Sunday Magazine - 17 March 2002
Luka the Irish
Australia's adopted troubadour
He might be able to reduce grown men to tears, but Luka Bloom will always be in the
shadow of his older brother in Ireland. Lucky for him, then, that Australians appreciate
his "stadium folk for the bedroom". Jane Cornwell reports.
Luka Bloom concerts do
strange things to people. The warm, intimate singing style and open-hearted material
of this handsome Irish troubadour has, in the course of a performance, prompted
outbreaks of hugging among strangers, reduced hard men to tears and had women
wondering (loudly) if he'd father their children.
At his last appearance at Sydney's State Theatre, a couple got engaged during the
encore. "Some guy from the balcony shouted down, 'Hey Luka! Can you play
I Need Love?' I want to propose to my girlfriend," Bloom recalls with a grin.

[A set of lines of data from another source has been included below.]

(** X27: an inbound message never moves the scheduler and reaches at most
    the device it addresses: [callback] leaves the masks, the cursor, the
    transport and the number of publish calls as they are, keeps the set of
    known devices, and changes no device but the one at the parsed
    address.  A topic that does not parse to a valid path or is outside
    the set branch is answered by MQTT_INVALID_TOPIC alone, an address
    without a device by MQTT_CALLBACK_BAD_ADDR alone, and a topic other
    than requested_temp, mode, lock and timer by MQTT_INVALID_TOPIC alone;
    so is every topic the publisher itself composes outside the set
    branch. *)
Theorem callback_rejects_and_confines (topic_ : cstr) (payload : string)
    (w : t) :
  let p := parse prefix topic_ in
  let w' := callback topic_ payload w in
  (states w' = states w /\ cursor w' = cursor w /\ client w' = client w
   /\ attempts w' = attempts w /\ dom (model w') = dom (model w)
   /\ forall b, b <> Path_addr p -> model w' !! b = model w !! b)
  /\ (valid p = false \/ setter p = false ->
      w' = emit (EvERR MQTT_INVALID_TOPIC) w)
  /\ (valid p = true -> setter p = true -> model w !! Path_addr p = None ->
      w' = emit (EvERR MQTT_CALLBACK_BAD_ADDR) w)
  /\ (valid p = true -> setter p = true ->
      topic p <> REQ_TMP -> topic p <> MODE -> topic p <> LOCK ->
      topic p <> TIMER ->
      is_Some (model w !! Path_addr p) ->
      w' = emit (EvERR MQTT_INVALID_TOPIC) w)
  /\ (forall q, good_prefix prefix -> Path_wf q -> setter q = false ->
        callback (compose_text prefix q) payload w
        = emit (EvERR MQTT_INVALID_TOPIC) w).
Proof.
  intros p w'. split; [| split; [| split; [| split]]].
  - destruct (callback_frame topic_ payload w) as (Hs & Hc & Ha & Hd).
    pose proof (callback_client topic_ payload w) as Hcl.
    repeat split; try assumption.
    intros b Hb. destruct (callback_model topic_ payload w) as [E | (hr' & _ & E)];
      fold w' in E; rewrite E; [reflexivity |].
    apply lookup_insert_ne. fold p. congruence.
  - intros H. subst w'. unfold callback. fold p.
    destruct H as [H | H]; rewrite H; [reflexivity |].
    destruct (negb (valid p)); reflexivity.
  - intros Hv Hs Hm. subst w'. unfold callback. fold p.
    rewrite Hv, Hs, Hm. reflexivity.
  - intros Hv Hs H1 H2 H3 H4 [hr Hm]. subst w'. unfold callback. fold p.
    rewrite Hv, Hs, Hm. cbn [negb].
    destruct (topic p); try reflexivity; contradiction.
  - intros q Hg Hq Hs. unfold callback.
    rewrite (parse_compose_text prefix q Hg Hq), Hs.
    destruct (negb (valid q)); reflexivity.
Qed.

(** X28: a valid set message for requested_temp, mode or lock of a known
    device hands the payload to the setter of temp_wanted, auto_mode or
    menu_locked of that device, stores what the setter leaves, and logs
    MQTT_CALLBACK, followed by MQTT_INVALID_TOPIC_VALUE when the setter
    did not accept the text. *)
Theorem callback_sets_requested_value (topic_ : cstr) (payload : string)
    (w : t) (hr : HR20) (f : Field) :
  let p := parse prefix topic_ in
  valid p = true -> setter p = true -> model w !! Path_addr p = Some hr ->
  (topic p = REQ_TMP /\ f = F_temp_wanted)
  \/ (topic p = MODE /\ f = F_auto_mode)
  \/ (topic p = LOCK /\ f = F_menu_locked) ->
  let r := set_requested_from_str (get_field f hr) payload in
  model (callback topic_ payload w)
  = <[Path_addr p := set_field f (snd r) hr]> (model w)
  /\ log (callback topic_ payload w)
     = log w
       ++ EvSetRequested f payload
          :: EvEVENT_ARG MQTT_CALLBACK (as_uint p)
          :: (if fst r then []
              else [EvERR_ARG MQTT_INVALID_TOPIC_VALUE (as_uint p)]).
Proof.
  intros p Hv Hs Hm Hf r. subst r. unfold callback. fold p.
  rewrite Hv, Hs, Hm. cbn [negb].
  destruct Hf as [[Ht ->] | [[Ht ->] | [Ht ->]]]; rewrite Ht;
    unfold call_set_requested, callback_done;
    destruct (set_requested_from_str _ payload) as [ok v];
    destruct ok; cbn [negb fst snd model log store emit with_model];
    rewrite <- ?app_assoc; split; reflexivity.
Qed.

End Inbound.

Lemma callback_sets_requested_value_witness :
  let w := demo 0 0 0 true (fun _ => true) in
  let p := parse (@prefix demo_config) "hr20/set/3/requested_temp" in
  (valid p = true /\ setter p = true
   /\ model w !! Path_addr p = Some demo_device
   /\ topic p = REQ_TMP)
  /\ log (@callback demo_config demo_ops "hr20/set/3/requested_temp" "21.5" w)
     = [EvSetRequested F_temp_wanted "21.5"; EvEVENT_ARG MQTT_CALLBACK 195].
Proof.
  intros w p.
  assert (H1 : valid p = true) by reflexivity.
  assert (H2 : setter p = true) by reflexivity.
  assert (H3 : model w !! Path_addr p = Some demo_device) by reflexivity.
  split; [repeat split; assumption |].
  destruct (@callback_sets_requested_value demo_config demo_ops
              "hr20/set/3/requested_temp" "21.5" w demo_device F_temp_wanted
              H1 H2 H3 (or_introl (conj eq_refl eq_refl))) as [_ Hl].
  exact Hl.
Defined.
Lemma onUserRegistered_lists_chats_witness :
  State.socketRef registering1 = Some newSocket
  ∧ effects_of (deliver (userRegistered "t1") registering1)
    = [Emit (listChatRooms (EmitListChatsParams.mk "t1"))].
Proof.
  split; [reflexivity|].
  exact (proj2 (proj2
    (onUserRegistered_lists_chats "t1" registering1 newSocket eq_refl))).
Defined.

Lemma onRegisterUserError_run error st :
  onRegisterUserError error st
  = (tt, st, [ConsoleError ["Error registering user:"%string; error]]).
Proof. reflexivity. Qed.

(** C4: [onRegisterUserError] only writes to the console.  With a
    registration in flight ([isRegistering] true after the effect ran for a
    complete identity), a [registerUserError] leaves the state as it is,
    and [isRegistering] is still true afterwards. *)
Theorem onRegisterUserError_keeps_isRegistering :
  (∀ error st, state_of (onRegisterUserError error st) = st)
  ∧ State.isRegistering registering1 = true
  ∧ State.isRegistering
      (state_of (deliver (registerUserError "timeout") registering1)) = true
  ∧ State.isRegistered
      (state_of (deliver (registerUserError "timeout") registering1)) = false.
Proof. repeat split. Qed.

"When I finished the song I looked up into the darkness and said, 'Okay?'
All I could see was this upturned thumb."
Australia was one of the first countries to fully appreciate what the 46-year-old
playfully calls his "stadium folk for the bedroom". Bloom's reworking of
rapper LL Cool J's 'I Need Love' - in which a Lothario acknowledges that his
promiscuous lifestyle isn't bringing him fulfilment - was already a hit when he
arrived in 1992; his debut gig at Enmore Theatre in Sydney was packed as result.

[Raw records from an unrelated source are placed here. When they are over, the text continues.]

(** * Verification of the strom-sense anomaly-scoring and billing back end

    Shallow embedding of the Python services of the back end
    ([AnomalyDetection/service.py], [PeerStatistics/service.py],
    [weather/service.py], [ocr/service.py]) and of the invoice parser
    ([energy-bill-ocr/services/parser_patterns.py]).

    Python floats are modelled by exact rationals [Q]; [round(x, n)] is
    modelled by [py_round], which rounds the exact value to [n] decimals,
    ties to even, as CPython's [round] does on the exact binary value.
    Database queries are modelled over lists of rows, [.first()] returning
    the first matching row; Python exceptions are an explicit error
    result. *)

From Stdlib Require Import ZArith QArith Qround Qabs Lqa List String Ascii Bool Lia.
From Stdlib Require Import Sorting.Sorted Sorting.Permutation.
Import ListNotations.
Open Scope Q_scope.

(* ------------------------------------------------------------------ *)
(** ** Python numbers *)

Module PyNum.

Definition qlt (x y : Q) : bool := negb (Qle_bool y x).
Definition qle (x y : Q) : bool := Qle_bool x y.
Definition qeq (x y : Q) : bool := Qeq_bool x y.

(** Truthiness of a Python number: [if x:] *)
Definition truthy (x : Q) : bool := negb (Qeq_bool x 0).

Definition qmin (x y : Q) : Q := if qlt y x then y else x.

(** Nearest integer, ties to even. *)
Definition round_half_even (y : Q) : Z :=
  let f := Qfloor y in
  match Qcompare (y - inject_Z f) (1 # 2) with
  | Lt => f
  | Gt => (f + 1)%Z
  | Eq => if Z.even f then f else (f + 1)%Z
  end.

Definition scale (n : nat) : positive := Nat.iter n (Pos.mul 10) 1%positive.

(** [round(x, n)] *)
Definition py_round (x : Q) (n : nat) : Q :=
  Qmake (round_half_even (x * inject_Z (Zpos (scale n)))) (scale n).

(** [round(math.sqrt(v), n)] for [v >= 0], computed exactly: the integer
    part of [sqrt(v) * 10^n] is the integer square root of the integer part
    of [v * 10^(2n)], and the tie test compares squares. *)
Definition py_round_sqrt (v : Q) (n : nat) : Q :=
  let w := v * inject_Z (Zpos (scale n) * Zpos (scale n)) in
  let k := Z.sqrt (Qfloor w) in
  let r :=
    match Qcompare (4 * w) (inject_Z ((2 * k + 1) * (2 * k + 1))) with
    | Lt => k
    | Gt => (k + 1)%Z
    | Eq => if Z.even k then k else (k + 1)%Z
    end in
  Qmake r (scale n).

End PyNum.

Import PyNum.

(* ------------------------------------------------------------------ *)
(** ** Detector scores *)

Module Scores.

(** [AnomalyDetectionService._calculate_historical_score] *)
Definition calculate_historical_score (yoy_change_percent : Q) : Q :=
  let abs_change := Qabs yoy_change_percent in
  let score :=
    if qlt abs_change 10 then abs_change / 10 * 2
    else if qlt abs_change 20 then 3 + (abs_change - 10) / 10 * 2
    else if qlt abs_change 30 then 6 + (abs_change - 20) / 10 * 1
    else if qlt abs_change 40 then 8 + (abs_change - 30) / 10 * 1
    else 10 in
  py_round score 2.
(** Every returned recommendation was built by the loop body for one of
    the candidate tools. *)
Lemma generate_recommendations_in user_context pattern_insights tools tr out tr' :
  generate_recommendations cosine_similarity float_str format_2f self
    user_context pattern_insights tools tr = (Returned out, tr') ->
  forall r, In r out ->
  exists user_embedding tool,
    In tool tools /\
    scored_as cosine_similarity format_2f self user_context user_embedding tool r.
Proof.
  intros Hrun r Hr.
  destruct (embedding_model self
              (_create_user_profile float_str user_context pattern_insights))
    as [ue|] eqn:Eu.
  - destruct (embeddings_dec tools) as [Hok|Hbad].
    + destruct (generate_recommendations_ranks _ _ _ _ tr Eu Hok)
        as (scored & tr2 & Hrun2 & Hall & _).
      assert (Hout : out = firstn 10 (sort_reverse relevance_score scored))
        by congruence.
      rewrite Hout in Hr. apply in_firstn in Hr.
      apply (Permutation_in _ (sort_reverse_perm relevance_score scored)) in Hr.
      destruct (Forall2_in_r _ _ _ _ Hall Hr) as (tool & Ht & Hs).
      now exists ue, tool.
    + destruct (generate_recommendations_fails user_context pattern_insights tools tr
                  (or_intror Hbad)) as (tr2 & Hrun2).
      rewrite Hrun2 in Hrun. injection Hrun as <- _. destruct Hr.
  - destruct (generate_recommendations_fails user_context pattern_insights tools tr
                (or_introl Eu)) as (tr2 & Hrun2).
    rewrite Hrun2 in Hrun. injection Hrun as <- _. destruct Hr.
Qed.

"That was quite a shock", he says in his mellifluous Celtic lilt. "I
was used to doing hundreds of gigs in poxy clubs before anybody knew I existed.
It felt very strange to fly 1200 miles and feel completely at home, but that's what
happened the first time I visited Sydney."

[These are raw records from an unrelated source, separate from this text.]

(** * Generation dispatch and admission core of the LLM API backend

    A shallow embedding of
      - [backend/app/services/rate_limit_service.py]  (module [RateLimit]),
      - [backend/app/services/llm_service.py]         (module [LLM]),
      - [backend/app/services/analytics_service.py]   (module [Analytics]),
      - the [/api/v1/generate] endpoint of [backend/app/main.py] (module [Main]),
      - the API keys of [backend/app/services/auth_service.py] and the
        dependency [get_current_user] of [backend/app/main.py] (module [Auth]),
      - the endpoint of [backend/app/main-deploy.py]  (module [Deploy]),
      - [backend/app/services/billing_service.py]     (module [Billing]),
    together with the properties of the specification that concern them.

    Conventions of the embedding.
      - Python [int] is [Z]; [a // b] is [Z.div] (both round towards minus
        infinity) and raises [ZeroDivisionError] when [b = 0].
      - Python [str] is [string], a sequence of 8-bit characters: it stands
        for the strings whose characters are all ASCII ([is_ascii]), where
        a character is a code point; only ASCII letters change case.
      - A method that mutates [self] and may raise is a function
        [S -> result A * S]: the state reached is returned also when an
        exception escapes, as the mutations made before a [raise] persist.
      - Whatever the process reads from outside (the clock, the file system,
        the optional libraries, the model back ends, the data base) is an
        explicit argument: a clock reading, or a field of an environment
        record. *)

From Stdlib Require Import ZArith QArith String Ascii List Lia.
From stdpp Require Import base option list gmap strings pretty.

Open Scope Z_scope.
Open Scope string_scope.

(** ** Exceptions and the state-and-exception monad *)

Inductive exn : Type :=
  | RuntimeError (msg : string)
  | ValueError (msg : string)
  | AssertionError
  | AttributeError (msg : string)
  | ZeroDivisionError
  | KeyError (key : string)
  | OverflowError (msg : string)
  | OSError (msg : string)
  | ExternalError (msg : string)
      (* any exception raised by a collaborator: a back end, the data base *)
  | HTTPException (status_code : Z) (detail : string).

(** [str(e)], as the f-strings of the log messages print it. *)
Definition str_exn (e : exn) : string :=
  match e with
  | RuntimeError m | ValueError m | AttributeError m | OverflowError m
  | OSError m | ExternalError m => m
  | KeyError k => "'" ++ k ++ "'"
  | AssertionError => ""
  | ZeroDivisionError => "integer division or modulo by zero"
  | HTTPException _ d => d
  end.

Inductive result (A : Type) : Type :=
  | Ok (a : A)
  | Raise (e : exn).
Arguments Ok {A} a.
Arguments Raise {A} e.

Definition M (S A : Type) : Type := S -> result A * S.

Definition ret {S A} (a : A) : M S A := fun s => (Ok a, s).
Definition raise {S A} (e : exn) : M S A := fun s => (Raise e, s).
Definition bind {S A B} (c : M S A) (k : A -> M S B) : M S B :=
  fun s => match c s with
           | (Ok a, s') => k a s'
           | (Raise e, s') => (Raise e, s')
           end.
Definition get {S} : M S S := fun s => (Ok s, s).
Definition modify {S} (f : S -> S) : M S unit := fun s => (Ok tt, f s).

(** [try: c except Exception as e: h e] *)
Definition try_except {S A} (c : M S A) (h : exn -> M S A) : M S A :=
  fun s => match c s with
           | (Ok a, s') => (Ok a, s')
           | (Raise e, s') => h e s'
           end.

Declare Scope py_scope.
Delimit Scope py_scope with py.
Notation "x <- c ;; k" := (bind c (fun x => k))
  (at level 100, c at next level, right associativity) : py_scope.
Notation "c ;;; k" := (bind c (fun _ => k))
  (at level 100, right associativity) : py_scope.

(** Lifting a computation on a component of a larger state. *)
Definition zoom {S T A} (proj : S -> T) (inj : T -> S -> S) (c : M T A) : M S A :=
  fun s => let '(r, t') := c (proj s) in (r, inj t' s).

(** ** rate_limit_service.py *)

Module RateLimit.

(** The per-key dictionary [{'window_start': int, 'count': int}]. *)
Record Entry : Type := mkEntry { window_start : Z; count : Z }.
(** * Wastewater Impact Dashboard (Hello.py): the filter-and-aggregate pipeline

    Hello.py is one Streamlit script.  Each interaction re-executes it from
    the top: it reads a CSV file into a pandas frame, adds the coordinate
    columns, reads the sidebar widgets, selects the rows that match, and
    hands the selection and its aggregates to the map, the two line charts
    and the pie chart.

    The embedding follows the script block by block.  A frame is its header
    (column names, in order) and its rows; a row holds the cells of the
    columns the script reads or writes.  Calls into pandas are functions on
    rows and columns with the meaning their documentation gives them;
    Streamlit's output calls append to the page; [st.stop] and an uncaught
    exception end the run.  What the outside decides (the content of the
    file, what a widget returns) is a field of [World].

    Cells are what pandas makes of the file.  A text cell (entity, health
    impact) is a string, or missing where the field is blank.  A cell of a
    measure is an int64 where its column holds whole numbers only and a
    float64 otherwise, a blank field being NaN; int64 sums wrap around,
    float64 sums round, one IEEE 754 addition per row in row order, and
    NaN is skipped.  The year is an integer: a row with a blank year fails
    both comparisons of line 79 and enters no view.  The two derived
    coordinates are float64, or missing. *)

From Stdlib Require Import ZArith Floats Uint63.
From stdpp Require Import base strings list sorting gmap fin_maps.
Set Warnings "-inexact-float".
Local Open Scope Z_scope.

(** ** Frames *)

Module Frame.

(** RGBA, as the four-element list of line 87. *)
Definition Color := list Z.

(** A text cell; [None] is pandas' missing value, which a blank field
    becomes. *)
Abbreviation Text := (option string) (only parsing).

(** A numeric cell: a 64-bit integer, or a double (NaN when the field is
    blank). *)
Inductive Number := Int64 (z : Z) | Float64 (f : float).

Inductive dtype := int64 | float64.

Record Row := mkRow {
  Entity : Text;
  Year : Z;
  Health_Impact : Text;
  Premature_Death_Count : Number;
  Total_discharges : Number;     (* 'Total discharges to Inland waters(million m3)' *)
  latitude : option float;       (* None is pandas' missing value *)
  longitude : option float;
  color : option Color
}.

Record DataFrame := mkFrame {
  columns : list string;
  rows : list Row
}.

Definition set_latitude (v : option float) (r : Row) : Row :=
  mkRow (Entity r) (Year r) (Health_Impact r) (Premature_Death_Count r)
        (Total_discharges r) v (longitude r) (color r).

Bloom has been a regular visitor here ever since and is more likely to be recognised walking
down a Melbourne street than he is in his hometown of Dublin. Bloom derives 95 per cent
of his income from abroad. For the past decade or so he has toured almost constantly on
the back of a series of albums rooted unashamedly in the Irish folk tradition - of which his
latest "Between the Mountain and the Moon", is arguably his best yet.
An intense, self-contained and occasionally hilarious man, he has said that it suits him to
be relatively anonymous in Ireland. A long time ago he resigned himself to the fact that
he will always be better known there as the younger brother of the legendary Christy
Moore. "If I had 10 No.1 albums in Germany, America and Australia, I'd still be
Christy's wee brother in Ireland," he says, shrugging. "That's okay, we are
very close and I love him. These days I basically think I'm a lucky bastard who has
got away with murder since he was 16. I make my living from writing and singing - so
all this other stuff isn't important."
It wasn't as if he didn't try to make it at home. During the '70s and early '80s he slogged
away in Dublin bars and cafes and recorded three albums under his real name, Barry Moore.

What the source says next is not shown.